Could officials have known about these airborne hazards quite some time ago?  A new report says it's possible.

KING5 TV in Seattle recently published a story that calls attention to a 14-year old report done by Pacific Northwest National Laboratory (PNNL) that  may shed some light on the mysterious vapors that have either sickened or been smelled by at least 37 workers at Hanford's AP and SY tank farms so far this year.  Over the years other workers have also been affected by odors or vapors.

The workers have either smelled the odd "fumes", or have even suffered burning of the eyes and respiratory issues from them.

KING5 says the report was done in 1997 by PNNL and suggested that "very little" was known about the vapors being emitted in or around the sites.   While the study did not point a direct finger at potential cancer-causing sources, the report did say:

"...employees working around tank C-103, or downwind from it, on a consistent basis for 25 years had a 1 in 50 chance of developing cancer, compared with a 1 in 10,000 chance as acceptable by OSHA.  The chance of developing serious conditions such as reproductive and nervous system diseases was deemed to be exponentially higher.

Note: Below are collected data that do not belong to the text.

(** C7, as stated, fails: a line that begins with a dash and carries a
    full data row is neither blank nor purely dashes, yet it is
    discarded, and the sheet yields the other row only. *)
Lemma dashed_row_discarded :
  In Sheets.dashedRow (split "010" Sheets.dashed) /\
  isEmpty (cleanLine Sheets.dashedRow) = false /\
  pureDashes (cleanLine Sheets.dashedRow) = false /\
  7 <= List.length (columnsOf (cleanLine Sheets.dashedRow)) /\
  ~ In (cleanLine Sheets.dashedRow) (lines Sheets.dashed) /\
  map indexNo (match parseResultText Sheets.dashed "1" "1" with
               | Returns results => results
               | Throws _ => []
               end) = ["20/COM/006"].
Proof.
  refine (conj _ (conj _ (conj _ (conj _ (conj _ _))))).
  - vm_compute. right. left. reflexivity.
  - reflexivity.
  - reflexivity.
  - vm_compute. lia.
  - vm_compute. intros [H|[H|[]]]; discriminate H.
  - vm_compute. reflexivity.
Qed.

(** ** Course codes and credit hours *)

Lemma columnsOf_nonempty (line h : string) : In h (columnsOf line) -> isEmpty h = false.
Proof.
  unfold columnsOf. rewrite filter_In. intros [_ H].
  destruct h; [discriminate H | reflexivity].
Qed.

Lemma courseCodeAt_header (line semester year : string) (j : nat) :
  courseCodeAt (columnsOf line) semester year j = codeOfColumn (columnsOf line) semester year j.
Proof.
  unfold courseCodeAt, codeOfColumn.
  destruct (nth_error (columnsOf line) j) as [h|] eqn:E; [|reflexivity].
  apply nth_error_In in E. now rewrite (columnsOf_nonempty _ _ E).
Qed.

Lemma creditHoursOf_digit (courseCode : string) : creditHoursOf courseCode = hoursOfCode courseCode.
Proof.
  unfold creditHoursOf, hoursOfCode, parseIntAt.
  destruct (String.get 3 courseCode) as [c|]; [|reflexivity].
  destruct c as [[] [] [] [] [] [] [] []]; reflexivity.
Qed.

(** C8 (as the code has it): the course at position [k] of a returned
    result carries the header token of column [k + 2], or the
    synthesized code when the header has no token there; its credit
    hours are the value of the code's fourth character when that is one
    of the digits 1 to 9, and 2 otherwise. *)
Theorem course_code_and_hours (text semester year : string)
    (results : list SemesterResult) (r : SemesterResult) (k : nat) (c : Course) :
  parseResultText text semester year = Returns results ->
  In r results ->
  nth_error (courses r) k = Some c ->
  code c = codeOfColumn (columnsOf (nth 0 (lines text) EmptyString)) semester year (k + 2) /\
  creditHours c = hoursOfCode (code c).
Proof.
  intros Hparse Hin Hk.
  destruct (parse_returns _ _ _ _ _ Hparse Hin) as (line & _ & Hbuilt).
  destruct Hbuilt as (_ & _ & _ & _ & _ & Hc & _ & _).
  rewrite Hc in Hk.
  assert (Hcase : k < 5 /\
    c = courseAt (columnsOf (nth 0 (lines text) EmptyString)) (columnsOf line)
          semester year (k + 2)).
  { do 5 (destruct k as [|k]; [simpl in Hk; injection Hk as <-; split; [lia | reflexivity]|]).
    simpl in Hk. destruct k; discriminate Hk. }
  destruct Hcase as [_ ->]. cbn [code creditHours courseAt]. split.
  - apply courseCodeAt_header.
  - apply creditHoursOf_digit.
Qed.

Lemma course_code_and_hours_witness :
  exists r,
    parseResultText Sheets.bordered "2" "1" = Returns [r] /\
    map (fun c => (code c, creditHours c)) (courses r) =
      [("CO131", 3%Z); ("CO102", 2%Z); ("CO1", 2%Z); ("CO1255", 2%Z); ("CO1266", 2%Z)] /\
    forall k c, nth_error (courses r) k = Some c ->
      code c = codeOfColumn (columnsOf (nth 0 (lines Sheets.bordered) EmptyString)) "2" "1" (k + 2) /\
      creditHours c = hoursOfCode (code c).
Proof.
  destruct (parseResultText Sheets.bordered "2" "1") as [[|r [|r' rest]]|e] eqn:E;
    try (vm_compute in E; discriminate E).
  exists r. split; [reflexivity|]. split.
  - vm_compute in E. injection E as <-. reflexivity.
  - intros k c Hk.
    exact (course_code_and_hours Sheets.bordered "2" "1" [r] r k c E (or_introl eq_refl) Hk).
Defined.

The scientists said that very little was known about the real health threat posed by chemical vapor releases at the Hanford Site and that more investigation was necessary to ensure worker safety. They stated it was "unclear whether cancer is induced after chronic exposure or perhaps after a single release."  (Bold lettering added for emphasis).

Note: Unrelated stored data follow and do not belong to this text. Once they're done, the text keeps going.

(** X23. [create_conversation_view] for a caller with a user document and
    a recipient id that is a string and not empty.  A string that is not
    an ObjectId, and the caller's own id as [str] spells it, are refused
    with 400 and nothing is written.  The caller's own id in another
    spelling (upper case) passes both checks, makes
    [get_or_create_conversation] raise, and is answered with 500.  Any
    other ObjectId gives 200 with the conversation of the two users,
    found or created by [get_or_create_conversation]. *)
Theorem create_conversation_view_outcomes
    (request_user_id : Z) (recipient_id : string) (mongo_user : Usr.t) (w : World) :
  get_user_by_django_id (Some request_user_id) w = (Ok (Some mongo_user), w) ->
  (Usr._id mongo_user < 2 ^ 96)%N ->
  recipient_id <> "" ->
  exists response w',
    create_conversation_view request_user_id (JStr recipient_id) w = (Ok response, w')
    /\ match parse_oid recipient_id with
       | None =>
           response = mkResponse (B_error "Invalid recipient_id format" [])
                                 HTTP_400_BAD_REQUEST
           /\ w' = w
       | Some b =>
           if String.eqb (str (Usr._id mongo_user)) recipient_id
           then response = mkResponse (B_error "Cannot create conversation with yourself" [])
                                      HTTP_400_BAD_REQUEST
                /\ w' = w
           else if decide (b = Usr._id mongo_user)
           then response = mkResponse (B_error "Internal server error" [])
                                      HTTP_500_INTERNAL_SERVER_ERROR
                /\ w' = w
           else exists c,
                  response = mkResponse (B_conversation c) HTTP_200_OK
                  /\ get_or_create_conversation [str (Usr._id mongo_user); recipient_id] w
                     = (Ok c, w')
                  /\ Conv.participants c = sort_asc Z.of_N [Usr._id mongo_user; b]
                  /\ c ∈ conversations w'
       end.
Proof.
  intros Huser Hbound Hr.
  assert (Htruthy : truthy (JStr recipient_id) = true).
  { cbn. unfold str_truthy. apply negb_true_iff, String.eqb_neq. exact Hr. }
  pose proof (parse_oid_str _ Hbound) as Hown.
  unfold create_conversation_view, try_except.
  rewrite bind_eq, Huser. rewrite Htruthy. cbn [negb].
  rewrite bind_eq, invalid_id_str.
  destruct (parse_oid recipient_id) as [b |] eqn:Hb.
  - rewrite bool_decide_eq_true_2 by eauto. cbn [negb].
    destruct (String.eqb (str (Usr._id mongo_user)) recipient_id) eqn:Hsame.
    + eexists _, w. split; [reflexivity |]. auto.
    + destruct (decide (b = Usr._id mongo_user)) as [-> | Hother].
      * rewrite bind_eq, (get_or_create_conversation_same _ _ _ w Hown Hb).
        eexists _, w. split; [reflexivity |]. auto.
      * destruct (get_or_create_conversation_pair_stored (str (Usr._id mongo_user))
                    recipient_id (Usr._id mongo_user) b w Hown Hb)
          as (c & w' & Hrun & Hpart & Hin); [congruence |].
        rewrite bind_eq, Hrun. eexists _, w'. split; [reflexivity |].
        exists c. auto.
  - rewrite bool_decide_eq_false_2 by (intros [x Hx]; discriminate). cbn [negb].
    eexists _, w. split; [reflexivity |]. auto.
Qed.

Lemma create_conversation_view_outcomes_witness :
  let w := mkWorld [] [] [] [Usr.mk 10 (Some 41) None None] 20 (fun n => Z.of_nat n) 0 None []
  in
  exists response w',
    create_conversation_view 41 (JStr "00000000000000000000000A") w = (Ok response, w')
    /\ response = mkResponse (B_error "Internal server error" [])
                             HTTP_500_INTERNAL_SERVER_ERROR
    /\ w' = w.
Proof.
  intros w.
  destruct (create_conversation_view_outcomes 41 "00000000000000000000000A"
              (Usr.mk 10 (Some 41) None None) w)
    as (response & w' & Hrun & Hcase); [reflexivity | reflexivity | discriminate |].
  exists response, w'. split; [exact Hrun |]. exact Hcase.
Defined.

(** ** message_views.py *)

Lemma delete_message_not_sender_run
    (message_id sender_id : string) (mid so : oid) (m : Msg.t) (w : World) :
  parse_oid message_id = Some mid ->
  find_one (fun x => bool_decide (Msg._id x = mid)) (messages w) = Some m ->
  parse_oid sender_id = Some so ->
  so <> Msg.sender_id m ->
  delete_message message_id sender_id w
  = (Raise (ValueError "Only the message sender can delete the message" []), w).
Proof.
  intros Hmid Hfind Hso Hne. unfold delete_message.
  rewrite bind_eq. unfold try_except at 1.
  rewrite bind_eq, (ObjectId_ok _ _ _ Hmid), bind_eq, (ObjectId_ok _ _ _ Hso).
  unfold ret at 1. cbn iota beta. rewrite bind_eq. unfold gets at 1. rewrite Hfind.
  rewrite bool_decide_eq_false_2 by congruence. reflexivity.
Qed.

(** X24. A caller who is not the sender of a stored message is refused by
    both message views, with the error of the database function and
    without any write, but not with the same status:
    [delete_message_view] answers 403 and [update_message_view], for a
    text that is not blank, answers 400. *)
Theorem message_views_refuse_other_users
    (request_user_id : Z) (message_id text : string) (mid : oid)
    (mongo_user : Usr.t) (m : Msg.t) (w : World) :
  get_user_by_django_id (Some request_user_id) w = (Ok (Some mongo_user), w) ->
  (Usr._id mongo_user < 2 ^ 96)%N ->
  parse_oid message_id = Some mid ->
  find_one (fun x => bool_decide (Msg._id x = mid)) (messages w) = Some m ->
  Usr._id mongo_user <> Msg.sender_id m ->
  str_truthy (strip text) = true ->
  delete_message_view request_user_id message_id w
    = (Ok (mkResponse (B_error "Only the message sender can delete the message" [])
                      HTTP_403_FORBIDDEN), w)
  /\ update_message_view request_user_id message_id (JStr text) w
     = (Ok (mkResponse (B_error "Only the message sender can update the message" [])
                       HTTP_400_BAD_REQUEST), w).
Proof.
  intros Huser Hbound Hmid Hfind Hne Htext.
  pose proof (parse_oid_str _ Hbound) as Hown. split.
  - unfold delete_message_view, try_except.
    rewrite bind_eq, (invalid_id_ok _ _ _ Hmid), bind_eq, Huser.
    rewrite bind_eq, (get_message_by_id_found _ _ _ Hmid), Hfind.
    unfold try_except_ValueError. rewrite bind_eq.
    rewrite (delete_message_not_sender_run _ _ _ _ _ _ Hmid Hfind Hown Hne). reflexivity.
  - unfold update_message_view, try_except.
    rewrite bind_eq, (invalid_id_ok _ _ _ Hmid), bind_eq, Huser.
    cbn [truthy]. rewrite (strip_truthy _ Htext). cbn [negb].
    unfold try_except_ValueError. rewrite bind_eq.
    destruct (update_message_not_sender_run message_id (str (Usr._id mongo_user)) text
                mid m w Hmid Hfind Htext) as (msg & Hrun & Hmsg); [congruence |].
    rewrite Hrun, Hmsg by eauto. reflexivity.
Qed.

According to KING5, workers had "historically" been told the area was relatively safe because vapors and odors were well below Occupational Safety and Health Administration (OSHA) standards.    Some former workers who are suffering from physical ailments related to exposure to vapors in previous years said they were angered and surprised when they learned of this report.   One worker, who was sickened in 2007, said had he known of the PNNL study, he would have made sure he always wore his respirator and protective gear near the tank farms.  Some officials say the report was "buried" by the Department of Energy.

The report cautioned that what workers were dealing with was relatively unknown, and the vapor situation merited more studies and investigation to ensure worker safety.

Asked why the DOE didn't release the report, DOE officials sent KING5 another conflicting study done by an environmental toxicologist at Havard School of Public Health, who disputed the PNNL findings.   One official said that's how the DOE operates,  when they get a study that they don't like, they go get another one.  Dr. Tim Takaro, who chaired the Hanford Advisory Board's Health and Safety Committee for 9 years, says:

"This is not surprising. This happens all of the time in the risk assessment industry, whether it be tobacco, asbestos, or (Hanford) tank vapors. If you don’t like the study you get, you go out and get another one."

What IS known, however, is that some 37 tank farm area workers have been sickened or smelled something, and where it's coming from or what's causing it continues to be a troubling mystery.